### DATA SHOWN
(* ===== verification/Jobs.v ===== *)
(** * Jobs (src/jobs.c)

    The job table of a shell process: collection of child statuses, the wait
    loop, foreground and background transitions, selection and display of jobs,
    the builtins [jobs], [fg], [bg], [wait] and [kill], and the signal
    dispositions around fork and exec.

    The host ([host]) holds what the code reads and changes outside its table:
    the signal state of Signals.v, the children with the status changes that
    [waitpid] has not reported yet, the terminal, and oracles for the calls that
    may fail.  A job is named by its identifier where the code holds a pointer.
    A computation that would block for ever has no result. *)

From stdpp Require Import base list gmap strings.
From S2P Require Import Prelude Output Numbers Options State Signals Traps Builtin.

(** ** Wait statuses, encoded as the host does *)

Definition WTERMSIG (s : Z) : Z := Z.land s 127.
Definition WIFEXITED (s : Z) : bool := WTERMSIG s =? 0.
Definition WEXITSTATUS (s : Z) : Z := Z.land (Z.shiftr s 8) 255.
Definition WIFSIGNALED (s : Z) : bool := negb (WTERMSIG s =? 0) && negb (WTERMSIG s =? 127).
Definition WIFSTOPPED (s : Z) : bool := Z.land s 255 =? 127.
Definition WSTOPSIG (s : Z) : Z := WEXITSTATUS s.
Definition WIFCONTINUED (s : Z) : bool := s =? 65535.

Definition terminated (s : Z) : bool := WIFEXITED s || WIFSIGNALED s.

### PROBLEM TO SOLVE
Every record should be retyped so that it matches the original exactly.

### ANSWER TO THIS TASK
(* ===== verification/Jobs.v ===== *)
(** * Jobs (src/jobs.c)

    The job table of a shell process: collection of child statuses, the wait
    loop, foreground and background transitions, selection and display of jobs,
    the builtins [jobs], [fg], [bg], [wait] and [kill], and the signal
    dispositions around fork and exec.

    The host ([host]) holds what the code reads and changes outside its table:
    the signal state of Signals.v, the children with the status changes that
    [waitpid] has not reported yet, the terminal, and oracles for the calls that
    may fail.  A job is named by its identifier where the code holds a pointer.
    A computation that would block for ever has no result. *)

From stdpp Require Import base list gmap strings.
From S2P Require Import Prelude Output Numbers Options State Signals Traps Builtin.

(** ** Wait statuses, encoded as the host does *)

Definition WTERMSIG (s : Z) : Z := Z.land s 127.
Definition WIFEXITED (s : Z) : bool := WTERMSIG s =? 0.
Definition WEXITSTATUS (s : Z) : Z := Z.land (Z.shiftr s 8) 255.
Definition WIFSIGNALED (s : Z) : bool := negb (WTERMSIG s =? 0) && negb (WTERMSIG s =? 127).
Definition WIFSTOPPED (s : Z) : bool := Z.land s 255 =? 127.
Definition WSTOPSIG (s : Z) : Z := WEXITSTATUS s.
Definition WIFCONTINUED (s : Z) : bool := s =? 65535.

Definition terminated (s : Z) : bool := WIFEXITED s || WIFSIGNALED s.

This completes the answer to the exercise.